Ing. Carlos Lozada García
Presidente de la Asociación de Ganaderos Lecheros del Perú (AGALEP)
Iniciamos el 2025 con optimismo y grandes retos para la ganadería peruana. La recuperación de nuestro sector percibida en el año que pasó debe servir como base para un crecimiento sostenido en el presente. Los ganaderos han demostrado resiliencia, pero ahora debemos mirar hacia adelante y apuntar hacia la exportación como un objetivo estratégico.
El 2024 fue un año de consolidación para la ganadería lechera nacional. A pesar de los desafíos climáticos en Cajamarca y Amazonas, donde una sequía prolongada afectó significativamente la producción, el resto del país experimentó condiciones favorables. La buena temporada de lluvias en la sierra centro y sur, junto con temperaturas ideales en la costa, permitieron una mayor disponibilidad de forraje y un rendimiento productivo competitivo. Además, la estabilización de los precios de los granos garantizó costos de producción accesibles.

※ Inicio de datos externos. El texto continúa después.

Lemma endgame_if_idle_ok own aid status l w : lookup_ok aid l -> world_ok own w -> lk_in_endgame l = false ->
  (forall x, status x <> LkFailed) ->
  wp (endgame_if_idle now status l) w (fun '(st, l') w' =>
    lookup_ok aid l' /\ world_ok own w' /\ lk_rest l' = lk_rest l /\ same_nodes (lk_all_sorted_nodes l') (lk_all_sorted_nodes l) /\
    (exists sent, sends w w' sent /\ (exists addrs, requests l aid sent addrs) /\
      (length sent <= if bool_decide (lk_active_lookups l = ∅) then length (unasked (lk_all_sorted_nodes l)) else 0)%nat) /\
    (reliable -> st <> LkFailed) /\ (st <> LkFailed -> st = status l') /\
    (st <> LkFailed -> (forall tid, is_Some (lk_active_lookups l !! tid) -> request_timer w tid) -> lookup_running aid l' w') /\
    lk_in_endgame l' = bool_decide (lk_active_lookups l = ∅) /\ (lk_in_endgame l' = false -> l' = l)).
Proof.
  intros Hl Hw Heg Hst. unfold endgame_if_idle. case_bool_decide as Ha.
  - apply dwp_bind. eapply dwp_mono; [by apply (start_endgame_ok own aid)|].
    intros [st l'] w' [[Hl' Hw' [Hr He] Hso (sent & Hsend & Hreq & Hle & Hlen) Hrel Hs] Htimer]. cbn [lk_in_endgame lk_set_endgame] in He.
    assert (Hle' : (length sent <= length (unasked (lk_all_sorted_nodes l)))%nat) by (destruct (lk_recv_values l); cbn in Hle; lia).
    assert (Hs' : exists sent, sends w w' sent /\ (exists addrs, requests l aid sent addrs) /\ (length sent <= length (unasked (lk_all_sorted_nodes l)))%nat).
    { exists sent. split; [done|]. split; [|done]. eexists. eapply requests_rest; [|exact Hreq]. done. }
    destruct Hs as [->| ->]; apply dwp_ret; split_and!; try done; try (by rewrite He).
    intros _ _. unfold lookup_running. rewrite He. by apply Htimer.
  - apply dwp_ret. split_and!; try done.
    + exists []. split; [by apply sends_refl|]. split; [exists []; constructor|done].
    + intros _ Htm. unfold lookup_running. by rewrite Heg.
Qed.

Lemma same_nodes_length a b : same_nodes a b -> length a = length b.
Proof. unfold same_nodes. intros E. by rewrite <- (length_map fst a), E, length_map. Qed.

Lemma unasked_length (a : list (ShaHash * Node * bool)) : (length (unasked a) <= length a)%nat.
Proof. unfold unasked. rewrite length_map. apply filter_length_le. Qed.

Lemma requests_same l l' aid sent : lk_table_id l' = lk_table_id l -> lk_target_id l' = lk_target_id l ->
  (exists addrs, requests l' aid sent addrs) -> exists addrs, requests l aid sent addrs.
Proof.
  intros E1 E2 [addrs Hr]. exists addrs. unfold requests in *. induction Hr as [|m a sent addrs (t & Ht & ->) _ IH]; constructor; [|done].
  exists t. unfold lookup_request. by rewrite E1, E2.
Qed.

Lemma current_status_not_failed l : current_lookup_status l <> LkFailed.
Proof. unfold current_lookup_status. by destruct (_ || _). Qed.

(** The timers of the other requests survive the removal of one. *)
Lemma running_delete aid tid l w : lookup_running aid l w -> lk_in_endgame l = false ->
  forall t, is_Some (lk_active_lookups (lk_set_active (delete tid (lk_active_lookups l)) l) !! t) -> request_timer w t.
Proof.
  unfold lookup_running. intros Hr He t Ht. rewrite He in Hr. apply Hr. cbn in Ht. destruct (decide (t = tid)) as [->|Hne]; [rewrite lookup_delete_eq in Ht; by destruct Ht|].
  by rewrite lookup_delete_ne in Ht by congruence.
Qed.

Lemma lookup_ok_delete aid tid l : lookup_ok aid l -> lookup_ok aid (lk_set_active (delete tid (lk_active_lookups l)) l).
Proof. intros (H1 & H2 & H3 & H4 & H5). split_and!; try done. by apply map_Forall_delete. Qed.

Lemma event_nothing own aid bound l w : lookup_ok aid l -> world_ok own w -> event_post own aid bound l w (current_lookup_status l) l w.
Proof.
  intros Hl Hw. split; try done; [|intros _; apply current_status_not_failed]. exists []. split; [by apply sends_refl|].
  split; [exists []; constructor|]. cbn. lia.
Qed.

(** A request that was not answered. *)
Lemma recv_timeout_ok own aid tid l w : lookup_ok aid l -> world_ok own w ->
  wp (recv_timeout now tid l) w (fun '(st, l') w' => event_post own aid 0 l w st l' w' /\
    lk_announce_tokens l' = lk_announce_tokens l /\ not_values st /\
    (is_Some (lk_active_lookups l !! tid) -> lk_in_endgame l = false ->
      lk_in_endgame l' = bool_decide (delete tid (lk_active_lookups l) = ∅) /\
      (lk_in_endgame l' = false -> lk_active_lookups l' = delete tid (lk_active_lookups l)))).
Proof.
  intros Hl Hw. unfold recv_timeout. destruct (lk_active_lookups l !! tid) as [[d timer]|] eqn:Et.
  2: { apply dwp_ret. split; [by apply event_nothing|]. split; [done|]. split; [by unfold current_lookup_status; destruct (_ || _)|]. intros [x Hx]. done. }
  pose proof (lookup_ok_delete aid tid l Hl) as Hl0. cbn [lk_in_endgame lk_set_active]. destruct (lk_in_endgame l) eqn:Eg; cbn [negb].
  - apply dwp_ret. split; [split; try done|].
    + exists []. split; [by apply sends_refl|]. split; [by exists []; apply Forall2_nil|]. cbn. lia.
    + intros _. apply current_status_not_failed.
    + unfold lookup_running. cbn. by rewrite Eg.
    + split; [done|]. split; [|done]. unfold current_lookup_status. cbn. by rewrite Eg.
  - eapply dwp_mono; [apply (endgame_if_idle_ok own aid); [done|done|done|apply current_status_not_failed]|].
    intros [st l'] w' (Hl' & Hw' & Hr & Hso & (sent & Hsend & Hreq & Hle) & Hrel & Hst & Hrun & Heg & Hsame).
    cbn [lk_active_lookups lk_set_active lk_all_sorted_nodes] in *. injection Hr as R1 R2 R3 R4 R5. cbn in R1, R2, R3, R4, R5.
    split; [split; try done|].
    + exists sent. split; [done|]. split; [done|]. rewrite Eg, Heg. case_bool_decide; [|done]. rewrite (same_nodes_length _ _ Hso).
      pose proof (unasked_length (lk_all_sorted_nodes l)). lia.
    + congruence.
    + intros Hrun0 Hf. apply Hrun; [done|]. by apply (running_delete aid tid).
    + split; [done|]. split; [destruct (decide (st = LkFailed)) as [->|Hf]; [done|]; rewrite Hst by done; unfold current_lookup_status; by destruct (_ || _)|].
      intros _ _. split; [done|]. intros Hn. by rewrite Hsame.
Qed.

(** What a response changes in the lookup before its nodes are looked at. *)
Definition noted (node : Node) (tid : TransactionID) (msg : GetPeersResponse) l : TableLookup :=
  let l := lk_set_active (delete tid (lk_active_lookups l)) l in
  let l := match grs_token msg with
    | Some token => lk_set_tokens (<[node_key node := token]> (lk_announce_tokens l)) l
    | None => l
    end in
  match grs_info_type msg with Values _ => lk_set_recv_values true l | _ => l end.

Lemma noted_fields node tid msg l : lk_table_id (noted node tid msg l) = lk_table_id l /\ lk_target_id (noted node tid msg l) = lk_target_id l /\
  lk_in_endgame (noted node tid msg l) = lk_in_endgame l /\ lk_will_announce (noted node tid msg l) = lk_will_announce l /\
  lk_active_lookups (noted node tid msg l) = delete tid (lk_active_lookups l) /\ lk_all_sorted_nodes (noted node tid msg l) = lk_all_sorted_nodes l /\
  lk_requested_nodes (noted node tid msg l) = lk_requested_nodes l /\ lk_id_generator (noted node tid msg l) = lk_id_generator l.
Proof. unfold noted. by destruct (grs_token msg), (grs_info_type msg). Qed.

Lemma noted_ok aid node tid msg l : lookup_ok aid l -> lookup_ok aid (noted node tid msg l).
Proof.
  intros (H1 & H2 & H3 & H4 & H5). destruct (noted_fields node tid msg l) as (E1 & E2 & _ & _ & E3 & E4 & _ & E5).
  unfold lookup_ok. rewrite E1, E2, E3, E4, E5. split_and!; try done. by apply map_Forall_delete.
Qed.

(** The values of a response, and the status it leads to. *)
Definition response_values (msg : GetPeersResponse) : res unit (option (list SocketAddrV4)) :=
  match grs_info_type msg with
  | Nodes _ => Ok None
  | Values v | Both _ v => let? socks := collect_values v in Ok (Some socks)
  end.
Definition response_status (opt_values : option (list SocketAddrV4)) l : LookupStatus :=
  match opt_values with Some values => LkValues values | None => current_lookup_status l end.
Definition response_nodes (msg : GetPeersResponse) : option CompactNodeInfo :=
  match grs_info_type msg with Nodes n | Both n _ => Some n | Values _ => None end.

(** The rest of [recv_response], once the answer is noted. *)
Definition follow_up (d : ShaHash) (nodes : option CompactNodeInfo) (status : TableLookup -> LookupStatus) l : W (LookupStatus * TableLookup) :=
  let! (iterate_nodes, next_dist_to_beat, l) :=
    match nodes with
    | Some infos => take_nodes now d infos l
    | None => wret (None, d, l)
    end in
  if negb (lk_in_endgame l) then
    let! (round, l) :=
      match iterate_nodes with
      | Some picked => start_request_round now (map (fun n => (n, next_dist_to_beat)) picked) l
      | None => wret (LkSearching, l)
      end in
    match round with
    | LkFailed => wret (LkFailed, l)
    | _ => endgame_if_idle now status l
    end
  else wret (status l, l).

La apertura del Puerto de Chancay representa una gran oportunidad para el sector, al facilitar el acceso a mercados internacionales, particularmente en Asia, una región con creciente demanda de productos lácteos y cárnicos de calidad. Para aprovechar al máximo este nuevo panorama, es fundamental que nuestra ganadería eleve sus estándares de producción y se alineen con las exigencias de los mercados globales.
Para ello debemos priorizar ciertas estrategias:
- Fortalecimiento de la Trazabilidad: Los sistemas de identificación universal, el registro de productores y el control de tránsito interno son pasos imprescindibles. Esto no solo garantizará la seguridad de nuestros productos, sino que también generará confianza en los compradores internacionales.
- Sanidad Animal: Es esencial ampliar los programas de prevención de TBC y Brucella, así como implementar medidas para controlar enfermedades como la Leucosis, el IBR y el BVD. Estos esfuerzos no solo mejorarán la salud del ganado, sino que también aumentarán la productividad y la calidad del producto final.
- Agilizar Protocolos Sanitarios: Senasa debe trabajar de manera coordinada con los países interesados para establecer protocolos de seguridad sanitaria eficientes. Este es un requisito indispensable para el ingreso a mercados altamente regulados.
En el campo, la calidad de la producción debe ser prioritaria. Tecnologías modernas y prácticas avanzadas son herramientas esenciales para competir en un mercado global:
- Buenas Prácticas de Ordeño: Garantizar la higiene del ordeñador, la ubre, las instalaciones y los equipos es fundamental. Además, una rutina eficiente de ordeño reduce el riesgo de contaminación y mejora la calidad del producto.
- Enfriamiento y Almacenamiento Adecuados: Minimizar el tiempo entre el ordeño y el enfriamiento asegura la frescura de la leche, un factor clave para la exportación.
- Envases de Alta Calidad: Sustituir los plásticos por acero inoxidable o aluminio es una inversión que garantiza la integridad del producto.
La ganadería peruana tiene un potencial inmenso y la apertura del Puerto de Chancay abre una ventana hacia un mundo de oportunidades, pero también nos exige prepararnos mejor en este 2025. Con una producción de alta calidad, un enfoque en la sanidad animal y el cumplimiento de estrictos protocolos de exportación, podemos transformar al sector con miras a ser un motor económico de alcance internacional.